Work request: Quote verbatim the span of lines that begins the listing below and closes with the line containing "(* ValueError raised".

-- Opening Marker --

(** * Masked normalized cross-correlation (skimage/feature/_mnxc.py)

    A shallow embedding of [mnxc] and of its two helpers [_flip] and
    [_centered], together with the part of Python and numpy they rely on:
    negative indexing, slice objects, n-dimensional arrays stored in row-major
    order, basic indexing by a tuple of slices, reductions with [keepdims] and
    the discrete Fourier transform restricted to a set of axes.

    Numbers: numpy's float64 is idealised by the exact rationals [Q]; the
    only operation that leaves the rationals, [np.sqrt], is rounded down to a
    multiple of 2^-52.  The complex128 results of [np.fft.ifftn] have a zero
    imaginary part in exact arithmetic: [mnxc] identifies them with their
    real part, [mnxc_complex] keeps numpy's dtypes and numpy's operations on
    complex numbers, and the result of the second is shown to be the result
    of the first with imaginary parts 0. *)

From Stdlib Require Import String Bool Arith ZArith QArith Qround Qabs Lia List.
Import ListNotations.

Close Scope Q_scope.
Set Implicit Arguments.

(** ** Python exceptions *)

Inductive exn : Type :=
| ValueError_mode    (* raise ValueError("Correlation mode {} is not valid.") *)
| ValueError_shape   (* raise ValueError('Array shapes along non-transformation axes ...') *)
| IndexError         (* index out of range, too many indices, mask of another shape *)
| NumpyValueError    (* ValueError raised inside numpy: transform length < 1,
                        duplicate reduction axis, reduction over an empty axis,
                        slice step of zero *)
| OutsideModel.      (* an inverse transform that would resize a spectrum: not
                        covered by the representation of spectra below, and
                        never requested by mnxc *)

Inductive result (A : Type) : Type :=
| Ok (a : A)
| Raise (e : exn).

Arguments Ok {A} a.
Arguments Raise {A} e.

Definition bind {A B} (c : result A) (f : A -> result B) : result B :=
  match c with
  | Ok a => f a
  | Raise e => Raise e
  end.

Notation "'do' x <- c1 ;; c2" := (bind c1 (fun x => c2))
  (at level 10, x name, c1 at level 100, c2 at level 200).

Fixpoint mapM {A B} (f : A -> result B) (l : list A) : result (list B) :=
  match l with
  | [] => Ok []
  | x :: l' => do y <- f x ;; do ys <- mapM f l' ;; Ok (y :: ys)
  end.

Fixpoint foldM {A B} (f : B -> A -> result B) (l : list A) (b : B) : result B :=
  match l with
  | [] => Ok b
  | x :: l' => do b' <- f b x ;; foldM f l' b'
  end.

(** ** Python sequences: indexing with negative indices *)

Definition norm_index (n : nat) (i : Z) : result nat :=
  let j := if (i <? 0)%Z then (i + Z.of_nat n)%Z else i in
  if ((0 <=? j) && (j <? Z.of_nat n))%Z then Ok (Z.to_nat j) else Raise IndexError.

Fixpoint list_set {A} (l : list A) (k : nat) (v : A) : list A :=
  match l, k with
  | [], _ => []
  | _ :: l', O => v :: l'
  | x :: l', S k' => x :: list_set l' k' v
  end.

(** [l[i]] *)
Definition py_getitem {A} (l : list A) (i : Z) : result A :=
  do k <- norm_index (length l) i ;;
  match nth_error l k with
  | Some v => Ok v
  | None => Raise IndexError
  end.

(** [l[i] = v] *)
Definition py_setitem {A} (l : list A) (i : Z) (v : A) : result (list A) :=
  do k <- norm_index (length l) i ;; Ok (list_set l k v).

(** ** Slice objects *)

Record slice : Type := Slice
  { sl_start : option Z; sl_stop : option Z; sl_step : option Z }.

(** A slice resolved against a length: first source index, stride, number of
    elements ([slice.indices] followed by the length of the range). *)
Record span : Type := Span { sp_start : Z; sp_step : Z; sp_len : nat }.

Definition adjust_index (n step v : Z) : Z :=
  if (v <? 0)%Z then
    let v' := (v + n)%Z in
    if (v' <? 0)%Z then (if (step <? 0)%Z then (-1)%Z else 0%Z) else v'
  else if (n <=? v)%Z then (if (step <? 0)%Z then (n - 1)%Z else n)
  else v.

Definition slice_resolve (s : slice) (len : nat) : result span :=
  let n := Z.of_nat len in
  let step := match sl_step s with Some k => k | None => 1%Z end in
  if (step =? 0)%Z then Raise NumpyValueError else
  let start := match sl_start s with
               | Some v => adjust_index n step v
               | None => if (step <? 0)%Z then (n - 1)%Z else 0%Z
               end in
  let stop := match sl_stop s with
              | Some v => adjust_index n step v
              | None => if (step <? 0)%Z then (-1)%Z else n
              end in
  let count :=
    if (step <? 0)%Z
    then (if (stop <? start)%Z then ((start - stop - 1) / (- step) + 1)%Z else 0%Z)
    else (if (start <? stop)%Z then ((stop - start - 1) / step + 1)%Z else 0%Z) in
  Ok (Span start step (Z.to_nat count)).

Definition span_all (len : nat) : span := Span 0 1 len.

Definition span_src (sp : span) (i : nat) : nat :=
  Z.to_nat (sp_start sp + Z.of_nat i * sp_step sp).

(** ** n-dimensional arrays: a shape and a row-major buffer *)

Record ndarray (T : Type) : Type := mk_ndarray
  { shape : list nat; data : list T }.

Definition ndim {T} (a : ndarray T) : nat := length (shape a).

Definition size (sh : list nat) : nat := fold_right Nat.mul 1 sh.

Definition wf {T} (a : ndarray T) : Prop := length (data a) = size (shape a).

(** All multi-indices of a shape, in row-major order. *)
Fixpoint indices (sh : list nat) : list (list nat) :=
  match sh with
  | [] => [[]]
  | n :: sh' => flat_map (fun i => map (cons i) (indices sh')) (seq 0 n)
  end.

Fixpoint ravel (sh idx : list nat) : nat :=
  match sh, idx with
  | n :: sh', i :: idx' => i * size sh' + ravel sh' idx'
  | _, _ => 0
  end.

Fixpoint in_boundsb (sh idx : list nat) : bool :=
  match sh, idx with
  | [], [] => true
  | n :: sh', i :: idx' => (i <? n) && in_boundsb sh' idx'
  | _, _ => false
  end.

Definition get {T} (a : ndarray T) (idx : list nat) : option T :=
  if in_boundsb (shape a) idx then nth_error (data a) (ravel (shape a) idx) else None.

Class Default (T : Type) : Type := default : T.
#[export] Instance Default_Q : Default Q := 0%Q.
#[export] Instance Default_bool : Default bool := false.

Definition item {T} `{Default T} (a : ndarray T) (idx : list nat) : T :=
  match get a idx with
  | Some v => v
  | None => default
  end.

Definition build {T} (sh : list nat) (f : list nat -> T) : ndarray T :=
  mk_ndarray sh (map f (indices sh)).

Definition nd_map {A B} (f : A -> B) (a : ndarray A) : ndarray B :=
  mk_ndarray (shape a) (map f (data a)).

(** Element-wise binary operation on two arrays of one shape. *)
Definition nd_map2 {A B C} (f : A -> B -> C) (a : ndarray A) (b : ndarray B) : ndarray C :=
  mk_ndarray (shape a) (map (fun p => f (fst p) (snd p)) (combine (data a) (data b))).

(** Basic indexing [arr[tuple(slices)]]: missing trailing slices select the
    whole axis, more slices than axes raise IndexError. *)
Fixpoint resolve (sl : list slice) (sh : list nat) : result (list span) :=
  match sl, sh with
  | [], _ => Ok (map span_all sh)
  | _ :: _, [] => Raise IndexError
  | s :: sl', n :: sh' =>
      do sp <- slice_resolve s n ;; do sps <- resolve sl' sh' ;; Ok (sp :: sps)
  end.

Fixpoint src_index (sps : list span) (idx : list nat) : list nat :=
  match sps, idx with
  | sp :: sps', i :: idx' => span_src sp i :: src_index sps' idx'
  | _, _ => []
  end.

Definition getitem {T} `{Default T} (a : ndarray T) (sl : list slice) : result (ndarray T) :=
  do sps <- resolve sl (shape a) ;;
  Ok (build (map sp_len sps) (fun idx => item a (src_index sps idx))).

(** ** The helpers of _mnxc.py *)

(** [_flip(arr, axes)]: [axes = None] is [None], a tuple of ints is [Some].
    [arr[reverse]] indexes with the list of slices as with the tuple of the
    same slices. *)
Definition _flip {T} `{Default T} (arr : ndarray T) (axes : option (list Z)) : result (ndarray T) :=
  do reverse <-
    match axes with
    | None => Ok (repeat (Slice None None (Some (-1)%Z)) (ndim arr))
    | Some axes =>
        foldM (fun reverse axis => py_setitem reverse axis (Slice None None (Some (-1)%Z)))
              axes (repeat (Slice None None None) (ndim arr))
    end ;;
  getitem arr reverse.

(** [_centered(arr, newshape, axes)] *)
Definition _centered {T} `{Default T} (arr : ndarray T) (newshape : list nat) (axes : list Z)
  : result (ndarray T) :=
  let newshape := map Z.of_nat newshape in
  let currshape := map Z.of_nat (shape arr) in
  do slices <-
    foldM (fun slices ax =>
             do c <- py_getitem currshape ax ;;
             do n <- py_getitem newshape ax ;;
             let startind := ((c - n) / 2)%Z in
             let endind := (startind + n)%Z in
             py_setitem slices ax (Slice (Some startind) (Some endind) None))
          axes (repeat (Slice None None None) (ndim arr)) ;;
  getitem arr slices.


(** ** Axis sets as masks, and multi-indices restricted to them *)

Definition axis_mask (nd : nat) (ks : list nat) : list bool :=
  map (fun k => existsb (Nat.eqb k) ks) (seq 0 nd).

(** Coordinates of [j] on the axes of the mask, of [idx] elsewhere. *)
Fixpoint select (m : list bool) (j idx : list nat) : list nat :=
  match m, j, idx with
  | b :: m', jk :: j', ik :: idx' => (if b then jk else ik) :: select m' j' idx'
  | _, _, _ => []
  end.

(** The extents on the axes of the mask, 1 elsewhere. *)
Fixpoint axes_shape (m : list bool) (sh : list nat) : list nat :=
  match m, sh with
  | b :: m', n :: sh' => (if b then n else 1) :: axes_shape m' sh'
  | _, _ => []
  end.

(** The shape of a reduction over the axes of the mask with [keepdims=True]. *)
Fixpoint keep_shape (m : list bool) (sh : list nat) : list nat :=
  match m, sh with
  | b :: m', n :: sh' => (if b then 1 else n) :: keep_shape m' sh'
  | _, _ => []
  end.

(** The index [idx - j] modulo the extents, on the axes of the mask. *)
Fixpoint conv_partner (m : list bool) (sh idx j : list nat) : list nat :=
  match m, sh, idx, j with
  | b :: m', n :: sh', ik :: idx', jk :: j' =>
      (if b then (ik + n - jk) mod n else ik) :: conv_partner m' sh' idx' j'
  | _, _, _, _ => []
  end.

(** numpy broadcasting of an array of shape [sh] against one of the same
    rank: an axis of extent 1 is read at 0. *)
Fixpoint bcast_index (sh idx : list nat) : list nat :=
  match sh, idx with
  | n :: sh', i :: idx' => (if n =? 1 then 0 else i) :: bcast_index sh' idx'
  | _, _ => []
  end.

Fixpoint shape_eqb (s1 s2 : list nat) : bool :=
  match s1, s2 with
  | [], [] => true
  | a :: s1', b :: s2' => (a =? b) && shape_eqb s1' s2'
  | _, _ => false
  end.

Fixpoint nodupb (l : list nat) : bool :=
  match l with
  | [] => true
  | x :: l' => negb (existsb (Nat.eqb x) l') && nodupb l'
  end.

(** ** Scalars *)

Definition Qltb (x y : Q) : bool := negb (Qle_bool y x).

(** [np.finfo(np.float).eps] *)
Definition eps : Q := 1 # (2 ^ 52).

(** [np.round]: to the nearest integer, ties to the even one. *)
Definition Qrint (x : Q) : Q :=
  let f := Qfloor x in
  match (x - inject_Z f ?= 1 # 2)%Q with
  | Lt => inject_Z f
  | Gt => inject_Z (f + 1)
  | Eq => inject_Z (if Z.even f then f else f + 1)
  end.

(** [np.fmax] *)
Definition fmax (x y : Q) : Q := if Qltb x y then y else x.

(** [np.sqrt], rounded down to a multiple of 2^-52. *)
Definition Qsqrt (x : Q) : Q :=
  Z.sqrt (Qnum x * 2 ^ 104 / Z.pos (Qden x)) # (2 ^ 52).

(** [np.clip] of one value: [minimum(maximum(x, a_min), a_max)]. *)
Definition clip1 (a_min a_max x : Q) : Q :=
  let y := if Qltb x a_min then a_min else x in
  if Qltb a_max y then a_max else y.

Definition Qsum (l : list Q) : Q := fold_right Qplus 0%Q l.

Definition Qmax_list (l : list Q) : Q :=
  match l with
  | [] => 0%Q
  | x :: l' => fold_left fmax l' x
  end.

(** ** numpy functions on arrays *)

Definition astype_float (a : ndarray bool) : ndarray Q :=
  nd_map (fun b : bool => if b then 1%Q else 0%Q) a.

Definition logical_not (a : ndarray bool) : ndarray bool := nd_map negb a.

Definition zeros_like (a : ndarray Q) : ndarray Q := nd_map (fun _ => 0%Q) a.

(** [np.real]: the results of the inverse transform are identified with their
    real part. *)
Definition np_real (a : ndarray Q) : ndarray Q := a.

(** Element-wise operation on two arrays, the second broadcast against the
    first. *)
Definition nd_zip {A B C} `{Default A} `{Default B}
  (f : A -> B -> C) (a : ndarray A) (b : ndarray B) : ndarray C :=
  build (shape a) (fun idx => f (item a idx) (item b (bcast_index (shape b) idx))).

(** [a[mask] = v] *)
Definition setitem_mask {T} `{Default T} (a : ndarray T) (mask : ndarray bool) (v : T)
  : result (ndarray T) :=
  if shape_eqb (shape a) (shape mask)
  then Ok (nd_zip (fun x (b : bool) => if b then v else x) a mask)
  else Raise IndexError.

(** [a[mask] = b[mask]] for [b] of the shape of [a] *)
Definition setitem_mask_from {T} `{Default T} (a : ndarray T) (mask : ndarray bool) (b : ndarray T)
  : result (ndarray T) :=
  if shape_eqb (shape a) (shape mask)
  then Ok (build (shape a) (fun idx => if item mask idx then item b idx else item a idx))
  else Raise IndexError.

-- Closing Marker --

Task output:
(** * Masked normalized cross-correlation (skimage/feature/_mnxc.py)

    A shallow embedding of [mnxc] and of its two helpers [_flip] and
    [_centered], together with the part of Python and numpy they rely on:
    negative indexing, slice objects, n-dimensional arrays stored in row-major
    order, basic indexing by a tuple of slices, reductions with [keepdims] and
    the discrete Fourier transform restricted to a set of axes.

    Numbers: numpy's float64 is idealised by the exact rationals [Q]; the
    only operation that leaves the rationals, [np.sqrt], is rounded down to a
    multiple of 2^-52.  The complex128 results of [np.fft.ifftn] have a zero
    imaginary part in exact arithmetic: [mnxc] identifies them with their
    real part, [mnxc_complex] keeps numpy's dtypes and numpy's operations on
    complex numbers, and the result of the second is shown to be the result
    of the first with imaginary parts 0. *)

From Stdlib Require Import String Bool Arith ZArith QArith Qround Qabs Lia List.
Import ListNotations.

Close Scope Q_scope.
Set Implicit Arguments.

(** ** Python exceptions *)

Inductive exn : Type :=
| ValueError_mode    (* raise ValueError("Correlation mode {} is not valid.") *)
| ValueError_shape   (* raise ValueError('Array shapes along non-transformation axes ...') *)
| IndexError         (* index out of range, too many indices, mask of another shape *)
| NumpyValueError    (* ValueError raised inside numpy: transform length < 1,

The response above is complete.